By 1929, women were Members of the House of Commons in both Canada and the UK, and women had got full voting rights in both countries.In May 1929, just two months before the Privy Council heard the appeal, 14 women (up from 4) had been elected in Ramsay Macdonald's second government.And Lord Sankey had a new colleague in Cabinet - Margaret Bondfield, the first British woman Cabinet Minister and Privy Councillor.
The judgment of the Privy Council combined with the change in political circumstances, meant that there could be no going back.Never again could anyone argue that women were not persons or could not play their full part in the public life of Britain, Canada, or any other country of the Empire.
Lord Browne-Wilkinson, the Senior Lord of Appeal in Ordinary, who represented the Judicial Committee of the Privy Council at our conference last October, said: "I think we got that one right!"
It was not hard however for those men who ran the government, the civil service, the law, the universities, and the professions, to find the regulatory equivalent of bouncers to keep women out of their exclusive clubs. And it seems that the more exalted the club, the longer it took for the citadel to yield.
While some professional societies admitted women by the early 1920s, it was 1945 before a woman became a Fellow of the Royal Society.
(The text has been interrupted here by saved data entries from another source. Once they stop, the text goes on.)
(** C5: in "as trained" mode with a model that loads, the spec [main] works
    with is the model's spec, field for field: the engine is constructed
    from exactly that spec, and in decompile mode it is that spec's
    charsmap that is decompiled. *)
Theorem as_trained_spec_untouched env flags argv model_proto :
  FLAGS_use_internal_normalization flags = true ->
  empty (FLAGS_model flags) = false ->
  Processor_Load env (FLAGS_model flags) = (OkStatus, model_proto) ->
  main_spec env flags
  = ([EvLoad (FLAGS_model flags)], Done (normalizer_spec model_proto))
  /\ (FLAGS_decompile flags = false ->
      engines_built (trace (main env flags argv))
      = [normalizer_spec model_proto])
  /\ (FLAGS_decompile flags = true ->
      exists t,
        trace (main env flags argv)
        = EvLoad (FLAGS_model flags)
          :: EvDecompileCharsMap
               (precompiled_charsmap_bytes (normalizer_spec model_proto))
          :: t).
Proof.
  intros Hmode Hmodel Hload.
  assert (Hspec : main_spec env flags
                  = ([EvLoad (FLAGS_model flags)],
                     Done (normalizer_spec model_proto))).
  { unfold main_spec, main_override_flags.
    rewrite (main_load_spec_model _ _ Hmodel), Hload, Hmode. reflexivity. }
  split; [exact Hspec | split]; intros Hdec.
  - rewrite (main_normalizing env flags argv (normalizer_spec model_proto)
               Hdec) by (rewrite Hspec; reflexivity).
    rewrite Hspec. cbv zeta.
    destruct (main_read_files_any env
                (mkNormalizer (normalizer_spec model_proto))
                (main_input_files (main_rest_args flags argv)))
      as (_ & _ & _ & Hnone).
    destruct (ok (NewWritableFile env (FLAGS_output flags))); simpl;
      [rewrite Hnone |]; reflexivity.
  - rewrite (main_decompiling env flags argv (normalizer_spec model_proto)
               Hdec) by (rewrite Hspec; reflexivity).
    rewrite Hspec. cbv zeta.
    destruct (DecompileCharsMap env _) as [st chars_map].
    destruct (ok st); simpl; eexists; reflexivity.
Qed.

Lemma as_trained_spec_untouched_witness :
  main_spec sample.world sample.as_trained
  = ([EvLoad "m.model"], Done sample.model_spec)
  /\ engines_built
       (trace (main sample.world sample.as_trained ["spm_normalize"]))
     = [sample.model_spec].
Proof.
  destruct (as_trained_spec_untouched sample.world sample.as_trained
              ["spm_normalize"] (mkModelProto sample.model_spec)
              eq_refl eq_refl eq_refl) as (Hspec & Hengine & _).
  split; [exact Hspec | exact (Hengine eq_refl)].
Defined.

End EngineSpec.

(** ** What a run of the normalize driver does *)

Section Runs.

Import spm_normalize.

(** C6: with the decompile flag set, no part of the run touches input
    text: no engine is built, no input file is opened, no line is read,
    normalized or written.  Once the spec is resolved, its compiled
    charsmap is what is decompiled, and the rule table that comes out is
    what is saved, as TSV, under the output name; the run then ends with the
    status of that save. *)
Theorem decompile_only_decompiles env flags argv :
  FLAGS_decompile flags = true ->
  textless (trace (main env flags argv))
  /\ forall spec chars_map,
       result (main_spec env flags) = Done spec ->
       DecompileCharsMap env (precompiled_charsmap_bytes spec)
       = (OkStatus, chars_map) ->
       trace (main env flags argv)
       = trace (main_spec env flags)
         ++ [EvDecompileCharsMap (precompiled_charsmap_bytes spec);
             EvSaveCharsMap (FLAGS_output flags) chars_map]
       /\ result (main env flags argv)
          = let st := SaveCharsMap env (FLAGS_output flags) chars_map in
            if ok st then Done 0%Z else Died (CheckOkFailed st).
Proof.
  intros Hdec. split.
  - pose proof (main_spec_textless env flags) as Hspec.
    destruct (result (main_spec env flags)) as [spec | why] eqn:Hres.
    + rewrite (main_decompiling env flags argv spec Hdec Hres). cbv zeta.
      destruct (DecompileCharsMap env _) as [st chars_map].
      destruct (ok st); simpl; apply textless_app; try exact Hspec;
        repeat constructor.
    + rewrite (main_without_spec env flags argv why Hres). exact Hspec.
  - intros spec chars_map Hres Hmap.
    rewrite (main_decompiling env flags argv spec Hdec Hres). cbv zeta.
    rewrite Hmap. split; reflexivity.
Qed.

Lemma decompile_only_decompiles_witness :
  textless (trace (main sample.world sample.decompiling
                     ["spm_normalize"; "b.txt"]))
  /\ trace (main sample.world sample.decompiling ["spm_normalize"; "b.txt"])
     = [EvLoad "m.model";
        EvDecompileCharsMap "<nmt_nfkc blob>";
        EvSaveCharsMap "rules.tsv" [([65%N], [97%N]); ([66%N], [])]]
  /\ result (main sample.world sample.decompiling
               ["spm_normalize"; "b.txt"])
     = Done 0%Z.
Proof.
  destruct (decompile_only_decompiles sample.world sample.decompiling
              ["spm_normalize"; "b.txt"] eq_refl) as [Hquiet Hrun].
  split; [exact Hquiet |].
  exact (Hrun (main_override_flags sample.decompiling sample.model_spec)
           [([65%N], [97%N]); ([66%N], [])] eq_refl eq_refl).
Defined.

(** C7: outside decompile mode, with the spec resolved, a single engine is
    built from that spec; every line read is followed by the write of its
    normalization by that engine before the next line is read, so the lines
    written are the normalizations of the lines read, one for one and in
    order, each depending on its own line only.  This holds of every run,
    also of one that aborts at a file that does not open.  When the output
    and all input files open, the run completes and the lines read are
    those of the input files in order. *)
Theorem one_output_line_per_input_line env flags argv spec :
  FLAGS_decompile flags = false ->
  result (main_spec env flags) = Done spec ->
  let t := trace (main env flags argv) in
  let normalize := Normalize env (mkNormalizer spec) in
  engines_built t = [spec]
  /\ line_io t
     = flat_map (fun l => [EvReadLine l; EvWriteLine (normalize l)])
         (lines_read t)
  /\ lines_written t = map normalize (lines_read t)
  /\ (ok (NewWritableFile env (FLAGS_output flags)) = true ->
      Forall (fun f => ok (fst (NewReadableFile env f)) = true)
        (main_input_files (main_rest_args flags argv)) ->
      result (main env flags argv) = Done 0%Z
      /\ lines_read t
         = flat_map (fun f => snd (NewReadableFile env f))
             (main_input_files (main_rest_args flags argv))).
Proof.
  intros Hdec Hres. cbv zeta.
  rewrite (main_normalizing env flags argv spec Hdec Hres). cbv zeta.
  destruct (textless_projections _ (main_spec_textless env flags))
    as (Sr & Sw & _ & Se & Sio).
  destruct (main_read_files_any env (mkNormalizer spec)
              (main_input_files (main_rest_args flags argv)))
    as (Lio & Lw & _ & Le).
  destruct (ok (NewWritableFile env (FLAGS_output flags))).
  - change (trace (?a ++ ?b :: ?c :: ?d, ?r)) with (a ++ [b; c] ++ d).
    autorewrite with projections.
    rewrite Sr, Sw, Se, Sio, Le. simpl.
    split; [reflexivity | split; [exact Lio | split; [exact Lw |]]].
    intros _ Hfiles.
    destruct (main_read_files_all_ok env (mkNormalizer spec) _ Hfiles)
      as (-> & _ & Hread).
    split; [reflexivity | exact Hread].
  - change (trace (?a ++ ?l, ?r)) with (a ++ l).
    autorewrite with projections.
    rewrite Sr, Sw, Se, Sio. simpl.
    repeat split; discriminate.
Qed.

Lemma one_output_line_per_input_line_witness :
  lines_read (trace (main sample.world sample.only_rule_tsv
                       ["spm_normalize"; "b.txt"; "a.txt"]))
  = ["b one"; "a one"; "a two"]
  /\ lines_written (trace (main sample.world sample.only_rule_tsv
                             ["spm_normalize"; "b.txt"; "a.txt"]))
     = ["b one "; "a one "; "a two "].
Proof.
  destruct (one_output_line_per_input_line sample.world sample.only_rule_tsv
              ["spm_normalize"; "b.txt"; "a.txt"]
              (main_override_flags sample.only_rule_tsv
                 (sample.populate
                    (set_normalization_rule_tsv "rules.tsv"
                       NormalizerSpec_new)))
              eq_refl eq_refl)
    as (_ & _ & Hwritten & Hall).
  destruct (Hall eq_refl) as [_ Hread].
  { repeat constructor. }
  split; [exact Hread |].
  rewrite Hwritten, Hread. reflexivity.
Defined.

End Runs.

(** ** Which input files a run reads *)

Section InputFiles.

Import spm_normalize.

Lemma main_input_files_cons (rest_args : list string) :
  exists filename rest, main_input_files rest_args = filename :: rest.
Proof.
  destruct rest_args as [| filename rest]; simpl; eauto.
Qed.

(** The loop always opens the first file it is given. *)
Lemma main_read_files_first env normalizer filename rest :
  exists more,
    files_opened (trace (main_read_files env normalizer (filename :: rest)))
    = filename :: more.
Proof.
  rewrite main_read_files_cons.
  destruct (NewReadableFile env filename) as [st lines].
  destruct (line_events_projections env normalizer lines)
    as (_ & _ & Lf & _ & _).
  destruct (ok st).
  - change (trace (?a :: ?b ++ ?c, ?r)) with ([a] ++ b ++ c).
    autorewrite with projections. rewrite Lf. simpl. eauto.
  - exists []. reflexivity.
Qed.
The foreign service refused to allow women to take the examinations for the administrative grade until 1947, and Cambridge University held out against giving women degrees until 1949. It was 1958 before women could become Life Peers, and 1963 before hereditary peeresses could sit in the House of Lords.Yet, without any hint of irony, the House of Lords website still today informs us that the word "Peer" comes from the Latin word meaning equal!
The story of the Famous 5 has captured the imagination of many women in Britain, and jolted some of us into finding out more about our own great foremothers.
It has strengthened the campaigns for monuments to women in Britain.One campaign is for a statue of Sylvia Pankhurst, Emmeline's younger daughter, who has been ignored until recently because she championed working class women.Another campaign, which seems to be gaining acceptance, is for a monument to mark the contribution of women to the Second World War.
Last month, I attended the unveiling of a plaque to Millicent Fawcett on the house where she was born in Aldeburgh in Suffolk. Millicent Fawcett is the most important figure produced by British constitutional feminism, and the most akin to the Famous 5.Like them, Mrs Fawcett believed in change by constitutional means.She and her husband Henry Fawcett MP were friends of John Stuart Mill, and Mrs Fawcett was associated with the group of women that put together the first petition for women's votes that John Stuart Mill submitted to Parliament in 1866.Like Emily Murphy, Millicent Fawcett was a formidable woman, and an excellent organiser, and she worked tirelessly for the franchise from 1867 until it was finally achieved in 1928.She was one of the first women magistrates appointed in Britain in 1919, and died in 1929 just before the Privy Council ruling in the Persons Case.
A friend and I have come all the way from London to Ottawa to be here for the unveiling of the monument tomorrow, because it is thanks to the Famous 5 that we are persons.Many others wish they could have joined us.
Thank you - all of you - who were responsible for the monument, for giving us the chance, with Emily Murphy, "to stand very erect and to feel ourselves equal to high and splendid braveries."